**Brief:** Within the listing below, tally the lines where the word "present" appears, and answer with nothing but the tally.

────────────────

(** C3, amended.  [clear] publishes, as it is meant to, a context whose
    four fields are [null], [rightRef] among them.  Every other flow that
    publishes a files context publishes a [rightRef] that is present, on
    these conditions.  The input-ref flow: none; it publishes nothing (no
    repository, or the prompt dismissed) or the trimmed text, with
    [leftRef] [null].  The diff-file flow: the service reports a current
    branch for the repository of the path; the flow publishes that name
    as it is.  The diff-branch flow: the target is a ref picked from the
    list, whose label is published, or the target is entered by hand and
    the text is submitted, and that text is published, whatever the
    source is. *)
Theorem published_rightRef (svc : GitService) :
  (forall w,
     current_files (exec clear w)
     = Some {| f_repo := None; leftRef := Null; rightRef := Null;
               f_specifiedPath := None |}) /\
  (forall w,
     files_untouched w (exec (inputRef svc) w) \/
     exists r s c,
       current_files (exec (inputRef svc) w) = Some c /\
       c = {| f_repo := Some r; leftRef := Null; rightRef := Str (trim s);
              f_specifiedPath := None |} /\
       present (rightRef c) = true) /\
  (forall sp w,
     files_untouched w (exec (diffFile svc sp) w) \/
     exists u c,
       sp = Some u /\
       current_files (exec (diffFile svc sp) w) = Some c /\
       f_repo c = getGitRepo svc u /\ f_specifiedPath c = Some u /\
       rightRef c = getCurrentBranch svc (getGitRepo svc u) /\
       (present (getCurrentBranch svc (getGitRepo svc u)) = true ->
        present (rightRef c) = true)) /\
  (forall w k r rest,
     getGitRepos svc !! k = Some r ->
     (forall a j source target,
        selectBranch svc (Some r) true false !! a = Some source ->
        getRefs svc (Some r) !! j = Some target ->
        answers w = repo_answer svc k ++ Pick a :: Pick (S j) :: rest ->
        exists c,
          current_files (exec (diffBranch svc) w) = Some c /\
          f_repo c = Some r /\ f_specifiedPath c = None /\
          rightRef c = Str (ref_label target) /\ present (rightRef c) = true) /\
     (forall i source b,
        getRefs svc (Some r) !! i = Some source ->
        answers w = repo_answer svc k ++ Pick (S i) :: Pick 0 :: Submit b :: rest ->
        exists c,
          current_files (exec (diffBranch svc) w) = Some c /\
          f_repo c = Some r /\ f_specifiedPath c = None /\
          rightRef c = Str b /\ present (rightRef c) = true) /\
     (forall x b,
        answers w = repo_answer svc k ++ Pick 0 :: Pick 0 :: x :: Submit b :: rest ->
        exists c,
          current_files (exec (diffBranch svc) w) = Some c /\
          f_repo c = Some r /\ f_specifiedPath c = None /\
          rightRef c = Str b /\ present (rightRef c) = true)).
Proof.
  split; [|split; [|split]].
  - intros w. unfold current_files, clear. run. cbn.
    by rewrite list_lookup_middle.
  - intros w. unfold_handlers. run. crunch.
    all: first [ by left
               | right; do 3 eexists; unfold current_files; cbn;
                 rewrite list_lookup_middle by done; by repeat split ].
  - intros sp w. unfold_handlers. run. crunch.
    all: first [ by left
               | right; do 2 eexists; split; [reflexivity|];
                 unfold current_files; cbn;
                 rewrite list_lookup_middle by done; by repeat split ].
  - intros w k r rest Hk. split; [|split].
    + intros a j source target Ha Hj Hans.
      unfold current_files, exec, diffBranch.
      rewrite (then_selectGitRepo_chosen svc k r _ _ w Hk Hans).
      unfold _choseBranchOnPick, getRefFromQuickPickItem, after_repo. run. cbn.
      rewrite Ha. cbn.
      rewrite (selectBranch_lookup_ref _ _ _ _ _ Hj). cbn.
      crunch.
      all: eexists; rewrite list_lookup_middle by done; by repeat split.
    + intros i source b Hi Hans.
      unfold current_files, exec, diffBranch.
      rewrite (then_selectGitRepo_chosen svc k r _ _ w Hk Hans).
      unfold _choseBranchOnPick, getRefFromQuickPickItem, after_repo. run. cbn.
      rewrite (selectBranch_lookup_ref _ _ _ _ _ Hi). cbn.
      rewrite selectBranch_lookup_sentinel. cbn.
      eexists. rewrite list_lookup_middle by done. by repeat split.
    + intros x b Hans.
      unfold current_files, exec, diffBranch.
      rewrite (then_selectGitRepo_chosen svc k r _ _ w Hk Hans).
      unfold _choseBranchOnPick, getRefFromQuickPickItem, after_repo. run. cbn.
      rewrite selectBranch_lookup_sentinel. cbn.
      rewrite selectBranch_lookup_sentinel. cbn.
      destruct x; cbn.
      all: eexists; rewrite list_lookup_middle by done; by repeat split.
Qed.

Lemma published_rightRef_scenario :
  (exists c,
     current_files (exec (diffBranch svc0) (world [Pick 0; Pick 2; Submit "abc123"]))
     = Some c /\
     f_repo c = Some repo0 /\ f_specifiedPath c = None /\
     rightRef c = Str "v1" /\ present (rightRef c) = true) /\
  (exists c,
     current_files (exec (diffBranch svc0) (world [Pick 1; Pick 0; Submit "HEAD~2"]))
     = Some c /\
     f_repo c = Some repo0 /\ f_specifiedPath c = None /\
     rightRef c = Str "HEAD~2" /\ present (rightRef c) = true) /\
  (exists c,
     current_files
       (exec (diffBranch svc0) (world [Pick 0; Pick 0; Dismiss; Submit "HEAD~2"]))
     = Some c /\
     f_repo c = Some repo0 /\ f_specifiedPath c = None /\
     rightRef c = Str "HEAD~2" /\ present (rightRef c) = true).
Proof.
  split; [|split].
  - destruct (published_rightRef svc0) as (_ & _ & _ & H).
    destruct (H (world [Pick 0; Pick 2; Submit "abc123"]) 0 repo0
                [Submit "abc123"] eq_refl) as (Hpick & _ & _).
    apply (Hpick 0 1 EnterShaPickItem ref_v1); reflexivity.
  - destruct (published_rightRef svc0) as (_ & _ & _ & H).
    destruct (H (world [Pick 1; Pick 0; Submit "HEAD~2"]) 0 repo0
                [] eq_refl) as (_ & Htyped & _).
    apply (Htyped 0 ref_main "HEAD~2"); reflexivity.
  - destruct (published_rightRef svc0) as (_ & _ & _ & H).
    destruct (H (world [Pick 0; Pick 0; Dismiss; Submit "HEAD~2"]) 0 repo0
                [] eq_refl) as (_ & _ & Hboth).
    apply (Hboth Dismiss "HEAD~2"); reflexivity.
Defined.

(** ** Further properties of the helpers and the handlers *)

(** *** Selecting a repository *)

(** X1. Whenever [selectGitRepo] returns a promise, the promise resolves
    (it never throws) to [null] or to a repository of the list of the
    service; it shows nothing, or once the list with one entry per
    repository (base name of the root, root) under "Select the git repo";
    it leaves both views as they were.  With two repositories or more,
    picking the [k]-th entry resolves to the [k]-th repository and
    dismissing the list resolves to [null]. *)
Theorem selectGitRepo_resolves_listed (svc : GitService) (p : Async (option GitRepo))
    (w : World) :
  selectGitRepo svc = Some p ->
  (exists res, result p w = Normal res /\
     (res = None \/ exists r, res = Some r /\ r ∈ getGitRepos svc)) /\
  (shown_by p w = [] \/
   shown_by p w
   = [QuickPickShown (map repo_entry (getGitRepos svc)) "Select the git repo"]) /\
  files_untouched w (exec p w) /\ history_untouched w (exec p w) /\
  (2 <= length (getGitRepos svc) ->
   (forall k rest, answers w = Pick k :: rest ->
                   result p w = Normal (getGitRepos svc !! k)) /\
   (forall rest, answers w = Dismiss :: rest -> result p w = Normal None)).
Proof.
  unfold selectGitRepo.
  destruct (Nat.eqb (length (getGitRepos svc)) 0) eqn:H0; [done|].
  destruct (Nat.eqb (length (getGitRepos svc)) 1) eqn:H1;
    intros Hp; injection Hp as <-.
  - apply Nat.eqb_eq in H1. repeat split; try (by left); try lia.
    run. destruct (getGitRepos svc !! 0) as [r|] eqn:Hr.
    + exists (Some r). split; [done|]. right. exists r. split; [done|].
      by eapply list_elem_of_lookup_2.
    + exists None. split; [done|]. by left.
    + unfold shown_by. run. cbn. left. apply drop_all.
  - split; [|split; [|split; [|split]]].
    + run. cbn.
      destruct (answers w) as [|[k| |] rest]; cbn; try (eexists; split; [done|by left]).
      destruct (map repo_item (getGitRepos svc) !! k) as [it|] eqn:Hit; cbn.
      * exists (Some (repo it)). split; [done|]. right. eexists. split; [done|].
        by eapply repo_item_lookup.
      * exists None. split; [done|]. by left.
    + right. unfold shown_by. run. cbn.
      destruct (answers w) as [|[k| |] rest]; cbn; rewrite drop_app_length;
        by rewrite map_map.
    + run. cbn. by destruct (answers w) as [|[k| |] rest].
    + run. cbn. by destruct (answers w) as [|[k| |] rest].
    + intros _. split.
      * intros k rest Hans. run. cbn. rewrite Hans. cbn.
        rewrite list_lookup_fmap. by destruct (getGitRepos svc !! k).
      * intros rest Hans. run. cbn. by rewrite Hans.
Qed.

────────────────

**Answer to the exercise:** 10